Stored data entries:
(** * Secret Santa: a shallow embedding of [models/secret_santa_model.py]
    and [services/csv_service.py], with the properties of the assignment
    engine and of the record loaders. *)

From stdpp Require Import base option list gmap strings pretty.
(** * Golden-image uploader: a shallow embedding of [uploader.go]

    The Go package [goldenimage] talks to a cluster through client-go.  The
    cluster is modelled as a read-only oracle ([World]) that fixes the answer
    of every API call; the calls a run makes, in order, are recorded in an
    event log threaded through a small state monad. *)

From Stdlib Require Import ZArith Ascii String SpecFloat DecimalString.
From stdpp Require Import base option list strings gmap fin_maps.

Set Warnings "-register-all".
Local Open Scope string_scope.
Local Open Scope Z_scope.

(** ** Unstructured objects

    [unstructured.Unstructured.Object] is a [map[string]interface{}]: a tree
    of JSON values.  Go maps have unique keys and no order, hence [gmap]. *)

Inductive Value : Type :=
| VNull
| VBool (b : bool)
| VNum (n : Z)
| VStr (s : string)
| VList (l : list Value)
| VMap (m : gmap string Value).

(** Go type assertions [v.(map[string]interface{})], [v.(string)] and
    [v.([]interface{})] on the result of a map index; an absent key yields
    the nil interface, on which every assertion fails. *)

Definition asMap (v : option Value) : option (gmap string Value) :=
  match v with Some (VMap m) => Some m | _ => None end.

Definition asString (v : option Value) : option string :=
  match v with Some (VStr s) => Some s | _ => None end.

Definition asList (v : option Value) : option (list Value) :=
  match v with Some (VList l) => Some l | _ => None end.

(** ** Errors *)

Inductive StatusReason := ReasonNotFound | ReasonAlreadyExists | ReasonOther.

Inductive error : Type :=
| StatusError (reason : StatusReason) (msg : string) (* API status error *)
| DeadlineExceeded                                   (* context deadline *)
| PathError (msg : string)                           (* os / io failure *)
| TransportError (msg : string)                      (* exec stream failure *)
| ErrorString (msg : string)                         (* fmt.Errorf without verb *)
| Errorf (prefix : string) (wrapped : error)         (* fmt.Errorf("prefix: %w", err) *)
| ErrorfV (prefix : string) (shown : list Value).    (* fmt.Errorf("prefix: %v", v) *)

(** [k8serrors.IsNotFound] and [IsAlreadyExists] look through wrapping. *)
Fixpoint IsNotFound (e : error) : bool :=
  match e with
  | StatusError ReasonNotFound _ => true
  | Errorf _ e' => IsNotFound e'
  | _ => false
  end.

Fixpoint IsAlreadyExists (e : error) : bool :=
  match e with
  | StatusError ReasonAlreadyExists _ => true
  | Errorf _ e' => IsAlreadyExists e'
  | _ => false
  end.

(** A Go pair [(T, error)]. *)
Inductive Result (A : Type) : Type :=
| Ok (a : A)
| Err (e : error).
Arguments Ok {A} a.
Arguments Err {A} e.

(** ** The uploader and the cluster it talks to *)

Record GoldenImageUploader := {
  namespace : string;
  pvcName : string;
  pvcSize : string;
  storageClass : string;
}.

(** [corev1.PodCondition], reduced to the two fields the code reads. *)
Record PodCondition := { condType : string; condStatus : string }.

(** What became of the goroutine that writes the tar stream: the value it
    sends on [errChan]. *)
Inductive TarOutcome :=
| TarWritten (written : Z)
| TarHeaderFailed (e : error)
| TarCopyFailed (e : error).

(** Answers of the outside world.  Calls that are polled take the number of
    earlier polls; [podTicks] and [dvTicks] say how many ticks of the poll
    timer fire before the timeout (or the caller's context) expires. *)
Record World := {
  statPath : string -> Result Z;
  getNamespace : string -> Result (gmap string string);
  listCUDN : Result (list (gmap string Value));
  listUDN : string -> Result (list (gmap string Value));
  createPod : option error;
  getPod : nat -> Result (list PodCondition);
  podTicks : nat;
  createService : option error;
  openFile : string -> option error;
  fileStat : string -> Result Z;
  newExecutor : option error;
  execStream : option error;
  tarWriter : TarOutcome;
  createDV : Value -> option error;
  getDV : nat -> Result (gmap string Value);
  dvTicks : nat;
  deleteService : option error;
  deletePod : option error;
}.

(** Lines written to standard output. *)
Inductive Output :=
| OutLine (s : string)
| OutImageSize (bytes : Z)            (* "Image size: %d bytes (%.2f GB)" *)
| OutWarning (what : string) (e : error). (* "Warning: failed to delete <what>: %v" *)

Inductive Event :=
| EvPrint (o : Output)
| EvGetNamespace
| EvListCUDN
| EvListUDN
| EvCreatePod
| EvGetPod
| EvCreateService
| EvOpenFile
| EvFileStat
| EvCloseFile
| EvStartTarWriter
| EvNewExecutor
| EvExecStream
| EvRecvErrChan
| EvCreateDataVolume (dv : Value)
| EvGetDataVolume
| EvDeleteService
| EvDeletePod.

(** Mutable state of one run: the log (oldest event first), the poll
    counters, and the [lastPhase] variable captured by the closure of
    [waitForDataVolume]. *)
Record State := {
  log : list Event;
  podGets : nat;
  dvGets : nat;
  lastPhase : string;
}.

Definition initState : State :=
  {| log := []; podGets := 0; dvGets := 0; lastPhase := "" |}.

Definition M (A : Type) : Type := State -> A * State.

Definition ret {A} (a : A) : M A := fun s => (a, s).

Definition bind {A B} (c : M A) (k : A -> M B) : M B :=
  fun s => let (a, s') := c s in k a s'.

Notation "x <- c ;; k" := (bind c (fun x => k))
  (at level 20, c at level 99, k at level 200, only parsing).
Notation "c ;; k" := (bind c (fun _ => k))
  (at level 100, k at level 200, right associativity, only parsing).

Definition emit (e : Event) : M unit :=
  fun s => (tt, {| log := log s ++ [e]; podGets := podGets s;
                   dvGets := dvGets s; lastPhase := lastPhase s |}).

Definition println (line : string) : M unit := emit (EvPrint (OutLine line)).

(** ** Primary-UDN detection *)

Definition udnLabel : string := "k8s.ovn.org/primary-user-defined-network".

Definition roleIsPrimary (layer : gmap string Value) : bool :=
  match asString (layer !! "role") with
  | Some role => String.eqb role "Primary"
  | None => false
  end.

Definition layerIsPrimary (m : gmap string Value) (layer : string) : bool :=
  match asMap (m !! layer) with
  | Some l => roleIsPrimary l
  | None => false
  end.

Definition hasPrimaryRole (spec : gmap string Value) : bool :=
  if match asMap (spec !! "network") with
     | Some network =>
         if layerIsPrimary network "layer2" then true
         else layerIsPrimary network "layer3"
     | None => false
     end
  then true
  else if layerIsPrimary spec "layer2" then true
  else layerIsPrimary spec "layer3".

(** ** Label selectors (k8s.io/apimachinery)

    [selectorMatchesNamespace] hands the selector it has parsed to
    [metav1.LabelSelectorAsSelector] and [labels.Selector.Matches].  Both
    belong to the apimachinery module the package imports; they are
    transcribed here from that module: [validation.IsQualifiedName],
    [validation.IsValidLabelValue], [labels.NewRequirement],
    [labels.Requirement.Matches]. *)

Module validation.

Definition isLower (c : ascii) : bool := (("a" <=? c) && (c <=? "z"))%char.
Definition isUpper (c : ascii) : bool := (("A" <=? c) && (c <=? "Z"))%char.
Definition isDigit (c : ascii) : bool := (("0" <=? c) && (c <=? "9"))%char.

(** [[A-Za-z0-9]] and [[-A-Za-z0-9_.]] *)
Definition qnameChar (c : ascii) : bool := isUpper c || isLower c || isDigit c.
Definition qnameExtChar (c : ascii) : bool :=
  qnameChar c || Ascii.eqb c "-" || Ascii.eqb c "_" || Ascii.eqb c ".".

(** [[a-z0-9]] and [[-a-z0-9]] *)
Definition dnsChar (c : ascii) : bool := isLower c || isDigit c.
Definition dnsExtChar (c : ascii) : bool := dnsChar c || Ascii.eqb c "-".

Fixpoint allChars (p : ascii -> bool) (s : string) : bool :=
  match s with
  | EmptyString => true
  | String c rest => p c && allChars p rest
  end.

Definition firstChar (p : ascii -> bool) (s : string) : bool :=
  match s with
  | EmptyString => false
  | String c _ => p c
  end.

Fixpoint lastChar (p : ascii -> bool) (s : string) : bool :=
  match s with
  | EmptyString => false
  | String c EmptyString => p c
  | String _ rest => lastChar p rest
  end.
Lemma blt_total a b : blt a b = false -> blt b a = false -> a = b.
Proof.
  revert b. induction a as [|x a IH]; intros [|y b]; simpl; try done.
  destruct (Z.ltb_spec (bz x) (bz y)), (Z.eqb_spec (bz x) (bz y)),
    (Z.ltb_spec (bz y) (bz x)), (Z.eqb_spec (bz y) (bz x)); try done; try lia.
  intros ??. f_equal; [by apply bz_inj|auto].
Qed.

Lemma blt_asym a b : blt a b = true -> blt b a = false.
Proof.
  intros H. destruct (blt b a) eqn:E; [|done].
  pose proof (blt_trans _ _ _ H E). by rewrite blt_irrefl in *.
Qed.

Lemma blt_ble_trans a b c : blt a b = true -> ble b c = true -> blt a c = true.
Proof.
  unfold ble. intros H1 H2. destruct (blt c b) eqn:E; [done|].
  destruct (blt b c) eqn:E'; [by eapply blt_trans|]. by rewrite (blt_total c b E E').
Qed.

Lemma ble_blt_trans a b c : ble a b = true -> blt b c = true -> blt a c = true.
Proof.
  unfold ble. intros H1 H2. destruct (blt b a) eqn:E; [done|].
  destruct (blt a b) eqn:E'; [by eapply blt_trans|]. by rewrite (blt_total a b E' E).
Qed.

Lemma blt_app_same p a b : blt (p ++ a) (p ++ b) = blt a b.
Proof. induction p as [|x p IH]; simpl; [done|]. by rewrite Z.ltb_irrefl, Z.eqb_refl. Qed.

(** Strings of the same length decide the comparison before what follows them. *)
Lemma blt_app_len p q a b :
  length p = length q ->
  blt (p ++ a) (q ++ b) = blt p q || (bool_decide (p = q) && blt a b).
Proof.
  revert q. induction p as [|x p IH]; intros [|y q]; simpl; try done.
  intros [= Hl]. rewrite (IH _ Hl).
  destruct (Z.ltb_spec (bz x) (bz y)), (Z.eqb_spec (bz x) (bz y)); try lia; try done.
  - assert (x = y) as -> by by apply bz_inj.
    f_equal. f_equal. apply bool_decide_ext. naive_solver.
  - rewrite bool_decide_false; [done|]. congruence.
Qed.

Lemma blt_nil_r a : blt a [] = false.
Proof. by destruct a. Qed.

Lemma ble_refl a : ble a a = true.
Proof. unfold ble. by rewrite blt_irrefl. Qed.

| EXERCISE AIM |
Could you restate, word for word, the lines above from the one with "Some role =>" to the one with "Some network =>", both included?

| ANSWER TO THIS EXERCISE |
  | Some role => String.eqb role "Primary"
  | None => false
  end.

Definition layerIsPrimary (m : gmap string Value) (layer : string) : bool :=
  match asMap (m !! layer) with
  | Some l => roleIsPrimary l
  | None => false
  end.

Definition hasPrimaryRole (spec : gmap string Value) : bool :=
  if match asMap (spec !! "network") with
     | Some network =>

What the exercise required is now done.